Back in June, when it was first revealed that Jonah Lehrer had reused some of his own work without attribution on the New Yorker blog, an editor for whom I’d written articles in the past sent me an email with the subject line: “Mike Daisey…Jonah Lehrer?” When he asked if I’d be interested in writing a piece about it, I said I’d give it a shot, although I also noted: “I don’t think I’d lump Lehrer in with Daisey just yet.” And in fact, I’ve found myself writing about Lehrer surprisingly often, in pieces for The Daily Beast, The Rumpus, and this blog. If I’ve returned to Lehrer more than once, it’s because I enjoyed a lot of his early work, was mystified by his recent problems, and took a personal interest in his case because we’re about the same age and preoccupied with similar issues of creativity and imagination. But with the revelation that he fabricated quotes in his book and lied about it, as uncovered by Michael C. Moynihan of Tablet, it seems that we may end up lumping Lehrer in with Mike Daisey after all. And this makes me very sad.

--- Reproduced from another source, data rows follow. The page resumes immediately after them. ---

(** * Token accounting of mcp-agent: the usage query tool and the progress display

    A shallow embedding of

    - [examples/mcp_agent_server/asyncio/basic_agent_server.py]
      (the tool [get_workflow_token_usage] and its local traversal
      [collect_model_usage]), and
    - [src/mcp_agent/logging/token_progress_display.py]
      (the class [TokenProgressDisplay]).

    Python integers are unbounded and are modelled by [Z]; [str] by [string];
    [Optional[T]] by [option T].  A Python [dict] that is iterated is an
    insertion-ordered association list ([PyDict]); a [dict] that is only
    looked up is a [gmap]. *)

From stdpp Require Import gmap strings list fin_maps.
From Stdlib Require Import ZArith Ascii DecimalString.

Local Open Scope Z_scope.
Local Open Scope string_scope.
Local Open Scope list_scope.

(** ** Python values *)

(** Truthiness of an [Optional[str]]: [None] and the empty string are falsy. *)
Definition str_truthy (s : option string) : bool :=
  match s with
  | None => false
  | Some s => negb (String.eqb s "")
  end.

(** ** Insertion-ordered dictionaries *)

Module PyDict.
Section dict.
Context {K V : Type} `{EqDecision K}.

Definition t := list (K * V).

Definition empty : t := [].

(** [d.get(k)] *)
Fixpoint get (k : K) (d : t) : option V :=
  match d with
  | [] => None
  | (k', v) :: d' => if decide (k = k') then Some v else get k d'
  end.

(** [k in d] *)
Definition mem (k : K) (d : t) : bool :=
  match get k d with Some _ => true | None => false end.

(** [d[k] = v]: an existing key keeps its position, a new key goes last. *)
Fixpoint set (k : K) (v : V) (d : t) : t :=
  match d with
  | [] => [(k, v)]
  | (k', v') :: d' =>
      if decide (k = k') then (k, v) :: d' else (k', v') :: set k v d'
  end.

What strikes me now is the fact that most of Lehrer’s problems seem to have been the product of haste. He evidently repurposed material on his blog from previously published works because he wasn’t able to produce new content at the necessary rate. The same factor seems to have motivated his uncredited reuse of material in Imagine. And the Bob Dylan quotes he’s accused of fabricating in the same book are so uninteresting (“It’s a hard thing to describe. It’s just this sense that you got something to say”) that it’s difficult to attribute them to calculated fraud. Rather, I suspect that it was just carelessness: the original quotes were garbled in editing, compression, or revision, with Lehrer forgetting where Dylan’s quote left off and his own paraphrase begin. A mistake entered one draft and persisted into the next until it wound up in the finished book. And if there’s one set of errors like this, there are likely to be others—Lehrer’s mistakes just happened to be caught by an obsessive Dylan fan and a very good journalist.

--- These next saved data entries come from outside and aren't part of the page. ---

Lemma history_redo_undo_witness :
  history_undo {| past := [1%nat; 2%nat]; future := [3%nat] |}
  = (Some 2%nat, {| past := [1%nat]; future := [3%nat; 2%nat] |}).
Proof.
  apply (history_redo_undo {| past := [1%nat]; future := [3%nat; 2%nat] |}).
  reflexivity.
Defined.

(** X17. [push] empties [future] and keeps at most [maxSize] actions:
    the former ones and the new one on top, less the oldest when there
    were [maxSize] or more. An [undo] right after it returns the action
    pushed, and a [redo] after that gives back the history that [push]
    left. *)
Theorem history_push_spec {A : Type} (a : A) (h : History A) :
  let h1 := history_push a h in
  future h1 = []
  /\ past h1
     = (if (50 <=? length (past h))%nat then drop 1 (past h) else past h) ++ [a]
  /\ ((length (past h) <= 50)%nat -> (length (past h1) <= 50)%nat)
  /\ (history_undo h1).1 = Some a
  /\ history_redo (history_undo h1).2 = (Some a, h1).
Proof.
  cbv zeta. split; [done|]. split; [apply history_push_past|]. split.
  - intros Hlen. rewrite history_push_past, length_app. cbn [length].
    change maxSize with 50%nat.
    destruct (Nat.leb_spec 50 (length (past h))); [rewrite length_drop|]; lia.
  - destruct (history_push_undo_redo a h) as (past1 & _ & -> & Hredo). done.
Qed.

(** * Adding, removing and editing participants, and undoing it *)

Section ParticipantFacts.
Implicit Types (p q : Participant) (ps : list Participant) (id : string).

Lemma otherThan_true id p : otherThan id p = true <-> p_id p <> id.
Proof.
  unfold otherThan. rewrite negb_true_iff. apply bool_decide_eq_false.
Qed.

Lemma otherThan_false id p : otherThan id p = false <-> p_id p = id.
Proof.
  unfold otherThan. rewrite negb_false_iff. apply bool_decide_eq_true.
Qed.

Lemma filter_all {X : Type} (f : X -> bool) (l : list X) :
  List.filter f l = l <-> Forall (fun x => f x = true) l.
Proof.
  induction l as [|x l IH]; [by split; [constructor|]|].
  cbn [List.filter]. destruct (f x) eqn:E.
  - split.
    + intros [= H]. constructor; [done|by apply IH].
    + intros [_ H]%Forall_cons. f_equal. by apply IH.
  - split.
    + intros H. pose proof (length_filter_le f l) as Hle.
      rewrite H in Hle. cbn [length] in Hle. lia.
    + intros [H _]%Forall_cons. congruence.
Qed.

(** The list around the first participant with the id. *)
Lemma filter_first id ps (i : nat) p :
  list_find (fun q => p_id q = id) ps = Some (i, p) ->
  ps = take i ps ++ p :: drop (S i) ps
  /\ length (take i ps) = i
  /\ List.filter (otherThan id) ps
     = take i ps ++ List.filter (otherThan id) (drop (S i) ps).
Proof.
  intros (Hi & Hp & Hfirst)%list_find_Some.
  split; [by rewrite take_drop_middle|].
  split; [apply length_take_le, Nat.lt_le_incl, (lookup_lt_Some _ _ _ Hi)|].
  rewrite <- (take_drop_middle ps i p Hi) at 1.
  assert (forall (l1 l2 : list Participant),
            List.filter (otherThan id) (l1 ++ l2)
            = List.filter (otherThan id) l1 ++ List.filter (otherThan id) l2) as Happ.
  { intros l1 l2. induction l1 as [|x l1 IH]; [done|]. cbn [Datatypes.app List.filter].
    destruct (otherThan id x); [cbn [app]|]; by rewrite IH. }
  rewrite Happ. cbn [List.filter].
  rewrite (proj2 (otherThan_false id p) Hp). f_equal.
  apply filter_all, Forall_forall. intros q Hq.
  apply list_elem_of_lookup in Hq as [j Hj].
  apply otherThan_true. apply lookup_take_Some in Hj as [Hj Hlt].
  by apply (Hfirst j).
Qed.

Lemma updateFirst_insert id (f : Participant -> Participant) ps (i : nat) p :
  list_find (fun q => p_id q = id) ps = Some (i, p) ->
  updateFirst id f ps = <[i := f p]> ps.
Proof.
  intros (Hi & Hp & Hfirst)%list_find_Some.
  revert i Hi Hfirst. induction ps as [|q ps IH]; intros i Hi Hfirst; [done|].
  cbn [updateFirst]. destruct i as [|i].
  - injection Hi as ->. by rewrite bool_decide_eq_true_2.
  - rewrite bool_decide_eq_false_2 by (apply (Hfirst 0%nat); [done|lia]).
    cbn [insert list_insert]. f_equal. apply IH; [done|].
    intros j y Hj Hlt. apply (Hfirst (S j)); [done|lia].
Qed.

Lemma updateFirst_absent id (f : Participant -> Participant) ps :
  list_find (fun q => p_id q = id) ps = None -> updateFirst id f ps = ps.
Proof.
  intros H%list_find_None. induction H as [|q ps Hq _ IH]; [done|].
  cbn [updateFirst]. by rewrite bool_decide_eq_false_2, IH.
Qed.

Lemma splice_out_in {X : Type} (i : nat) (x : X) (l : list X) :
  (i <= length l)%nat -> splice_out i (splice_in i x l) = l.
Proof.
  intros Hi. unfold splice_out, splice_in.
  assert (length (take i l) = i) as Hlen by (rewrite length_take; lia).
  rewrite take_app_length' by done.
  rewrite drop_app_ge by lia. rewrite Hlen.
  replace (S i - i)%nat with 1%nat by lia. cbn [drop].
  by rewrite drop_0, take_drop.
Qed.

Lemma Object_assign_edited (name timezone start end_ priority : string) p :
  Object_assign
    (Object_assign (editFields name timezone start end_ priority p) p)
    (editFields name timezone start end_ priority p)
  = editFields name timezone start end_ priority p.
Proof. done. Qed.

Lemma validateParticipant_true (name timezone start end_ : string) :
  validateParticipant name timezone start end_ = true ->
  blank name = false /\ (js_length name <= 50)%nat /\ timezone ∈ TIMEZONES
  /\ nonempty start = true /\ nonempty end_ = true
  /\ js_strict_eq (parseTime start) (parseTime end_) = false.
Proof.
  unfold validateParticipant. rewrite !andb_true_iff, !negb_true_iff.
  intros [[[[[[[_ Hb] Hl] _] Htz] Hs] He] Hne].
  split; [done|]. split; [by apply Nat.leb_le|].
  split; [by apply bool_decide_eq_true in Htz|done].
Qed.

(** The length of a name is counted in UTF-16 units and not in bytes or
    in characters: 50 accented letters pass and 51 do not, 25 globes
    pass and 26 do not; a name of spaces only does not pass. *)
Lemma validateParticipant_name_length :
  String.length (acutes 50) = 100%nat
  /\ validateParticipant (acutes 50) "UTC" "09:00" "17:00" = true
  /\ validateParticipant (acutes 51) "UTC" "09:00" "17:00" = false
  /\ validateParticipant (globes 25) "UTC" "09:00" "17:00" = true
  /\ validateParticipant (globes 26) "UTC" "09:00" "17:00" = false
  /\ validateParticipant "   " "UTC" "09:00" "17:00" = false.
Proof. repeat split; vm_compute; reflexivity. Qed.

Lemma Object_assign_restore p q :
  is_Some (p_priority p) -> Object_assign q p = p.
Proof. intros [x Hx]. destruct p. cbn in *. by subst. Qed.
End ParticipantFacts.

(** X18. After [removeParticipant(id)] the participants are the former
    ones without those that have the id, in their order, so that none
    has it; if none had it, nothing changes; otherwise the action pushed
    holds the first participant with the id and its position. *)
Theorem removeParticipant_spec (id : string) (app : App) :
  let ps := st_participants (app_state app) in
  let app' := removeParticipant id app in
  st_participants (app_state app') = List.filter (otherThan id) ps
  /\ (forall p, p ∈ st_participants (app_state app') -> p_id p <> id)
  /\ ((forall p, p ∈ ps -> p_id p <> id) -> app' = app)
  /\ (forall (i : nat) p,
        ps !! i = Some p -> p_id p = id ->
        (forall (j : nat) q, ps !! j = Some q -> (j < i)%nat -> p_id q <> id) ->
        app_history app'
        = history_push (ActionRemove p i) (app_history app)).
Proof.
  cbv zeta. unfold removeParticipant.
  destruct (list_find _ _) as [[i0 p0]|] eqn:E.
  - cbn [app_state app_history set_participants st_participants].
    split; [done|]. split; [|split].
    + intros p [_ Hp]%list_elem_of_In%filter_In. by apply otherThan_true.
    + intros Hnone. apply list_find_Some in E as (Hi & Hp & _).
      destruct (Hnone p0); [|done]. by eapply list_elem_of_lookup_2.
    + intros i p Hi Hp Hfirst.
      assert (list_find (fun q => p_id q = id) (st_participants (app_state app))
              = Some (i, p)) as E' by (by apply list_find_Some).
      rewrite E in E'. by injection E' as -> ->.
  - apply list_find_None in E.
    assert (List.filter (otherThan id) (st_participants (app_state app))
            = st_participants (app_state app)) as Hsame.
    { apply filter_all. eapply Forall_impl; [exact E|].
      intros p Hp. by apply otherThan_true. }
    split; [done|]. split; [|split].
    + intros p Hp. by apply (proj1 (Forall_forall _ _) E).
    + done.
    + intros i p Hi Hp _. destruct (proj1 (Forall_forall _ _) E p); [|done].
      by eapply list_elem_of_lookup_2.
Qed.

Such errors are embarrassing, but they aren’t hard to understand. I’ve learned from experience that if I quote something in an article, I’d better check it against the source at least twice, because all kinds of gremlins can get their claws into it in the meantime. What sets Lehrer’s example apart is that the error survived until the book was in print, which implies an exceptional amount of sloppiness, and when the mistake was revealed, Lehrer only made it worse by lying. As Daisey recently found out, it isn’t the initial mistake that kills you, but the coverup. If Lehrer had simply granted that he couldn’t source the quote and blamed it on an editing error, it would have been humiliating, but not catastrophic. Instead, he spun a comically elaborate series of lies about having access to unreleased documentary footage and being in contact with Bob Dylan’s management, fabrications that fell apart at once. And while I’ve done my best to interpret his previous lapses as generously as possible, I don’t know if I can do that anymore.

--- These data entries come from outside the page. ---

Lemma sqrt_2PI_bounds : 0 < sqrt (2 * PI) < 2.5846.
Proof.
  pose proof PI_RGT_0. pose proof PI_upper. split.
  - apply sqrt_lt_R0. lra.
  - apply Rle_lt_trans with (sqrt 6.68); [apply sqrt_le_1; lra|].
    rewrite <- (sqrt_square 2.5846) by lra. apply sqrt_lt_1; lra.
Qed.

Lemma norm_cdf_mono a b : a <= b → norm_cdf a <= norm_cdf b.
Proof.
  intros Hab. unfold norm_cdf. pose proof sqrt_2PI_bounds as [Hs _].
  pose proof (gauss_area_mono a b Hab).
  apply Rplus_le_compat_l. unfold Rdiv. apply Rmult_le_compat_r; [|done].
  left. by apply Rinv_0_lt_compat.
Qed.


(** Beyond six standard deviations the two-sided tail is below 5%. *)
Lemma two_sided_tail x : 6 <= x → 2 * (1 - norm_cdf x) < 0.05.
Proof.
  intros Hx. unfold norm_cdf.
  pose proof (gauss_area_mono 6 x Hx). pose proof gauss_area_6.
  pose proof sqrt_2PI_bounds as [Hs0 Hs1].
  assert (0.475 < gauss_area x / sqrt (2 * PI)); [|lra].
  apply (Rmult_lt_reg_r (sqrt (2 * PI))); [lra|].
  replace (gauss_area x / sqrt (2 * PI) * sqrt (2 * PI)) with (gauss_area x)
    by (field; lra).
  nra.
Qed.
End normal_tail.

Section ztest_facts.
Local Open Scope R_scope.



Lemma zstat_regular d v :
  0 < v →
  zstat_generic2 (RFin d) (r64_sqrt (RFin v)) =
    (RFin (d / sqrt v), RFin (two_sided_p (d / sqrt v))).
Proof.
  intros Hv. unfold zstat_generic2. cbn [r64_sqrt].
  rewrite (Rsgn_pos v Hv). cbn [r64_div].
  rewrite (Rsgn_pos (sqrt v)) by (by apply sqrt_lt_R0).
  cbn [r64_abs norm_sf r64_mul]. unfold two_sided_p.
  do 2 f_equal. ring.
Qed.



(** A difference of at least six standard errors. *)
Lemma six_standard_errors d v : 0 < v → 36 * v <= d * d → 6 <= Rabs (d / sqrt v).
Proof.
  intros Hv Hd.
  pose proof (sqrt_lt_R0 v Hv) as Hs. pose proof (sqrt_sqrt v ltac:(lra)) as Hss.
  unfold Rdiv. rewrite Rabs_mult, (Rabs_inv (sqrt v)), (Rabs_pos_eq (sqrt v)) by lra.
  apply (Rmult_le_reg_r (sqrt v)); [done|].
  replace (Rabs d * / sqrt v * sqrt v) with (Rabs d) by (field; lra).
  pose proof (Rabs_pos d). assert (Rabs d * Rabs d = d * d) as Hdd.
  { rewrite <- Rabs_mult. apply Rabs_pos_eq. nra. }
  nra.
Qed.

Lemma verdict_significant x : verdict (RFin x) = PrintSignificant ↔ x < 0.05.
Proof. unfold verdict. simpl. destruct (Rlt_dec x 0.05); split; (done || lra). Qed.

Lemma verdict_large d v :
  0 < v → 36 * v <= d * d →
  verdict (zstat_generic2 (RFin d) (r64_sqrt (RFin v))).2 = PrintSignificant.
Proof.
  intros Hv Hd. rewrite zstat_regular by done. cbn [snd].
  apply verdict_significant. unfold two_sided_p.
  apply two_sided_tail. by apply six_standard_errors.
Qed.
End ztest_facts.

Lemma read_counts_run nb lg g clicks imps :
  grouped nb = Some lg → heap nb !! lg = Some g →
  columns g !! "Clicks" = Some (SInt clicks) →
  columns g !! "Impressions" = Some (SInt imps) →
  read_counts nb = (Ok (clicks, imps), nb).
Proof.
  intros Hg Hl Hc Hi. apply wp_returns. unfold read_counts.
  apply wp_bind, wp_var; [|congruence]. intros ? ?; simplify_eq.
  apply wp_bind, wp_frame_getitem; [|intros []; eauto].
  intros ? ? ? ?; simplify_eq.
  apply wp_bind, wp_lift; [|done]. intros ? [= <-].
  apply wp_bind, wp_frame_getitem; [|intros []; eauto].
  intros ? ? ? ?; simplify_eq.
  apply wp_bind, wp_lift; [|done]. intros ? [= <-].
  by apply wp_ret.
Qed.

Lemma cell_ztest_run nb lg g clicks imps :
  grouped nb = Some lg → heap nb !! lg = Some g →
  columns g !! "Clicks" = Some (SInt clicks) →
  columns g !! "Impressions" = Some (SInt imps) →
  cell_ztest nb =
    match proportions_ztest clicks imps with
    | Returned (stat, pval) => Returned [PrintZTest stat pval; verdict pval]
    | Raised e => Raised e
    | RaisedNotImplemented => RaisedNotImplemented
    end.
Proof.
  intros Hg Hl Hc Hi. unfold cell_ztest.
  by rewrite (read_counts_run nb lg g clicks imps).
Qed.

In my piece on The Rumpus, I said that Lehrer’s earlier mistakes were venial sins, not mortal ones. Now that he’s slid into the area of mortal sin—not so much for the initial mistake, but for the lies that followed—it’s unclear what comes next. At the time, I wrote:
Lehrer, who has written so often about human irrationality, can only benefit from this reminder of his own fallibility, and if he’s as smart as he seems, he’ll use it in his work, which until now has reflected wide reading and curiosity, but not experience.
Unfortunately, this is no longer true. I don’t think this is the end of Lehrer’s story: he’s undeniably talented, and if James Frey, of all people, can reinvent himself, Lehrer should be able to do so as well. And yet I’m afraid that there are certain elements of his previous career that will be closed off forever. I don’t think we can take his thoughts on the creative process seriously any longer, now that we’ve seen how his own process was so fatally flawed. There is a world elsewhere, of course. And Lehrer is still so young. But where he goes from here is hard to imagine.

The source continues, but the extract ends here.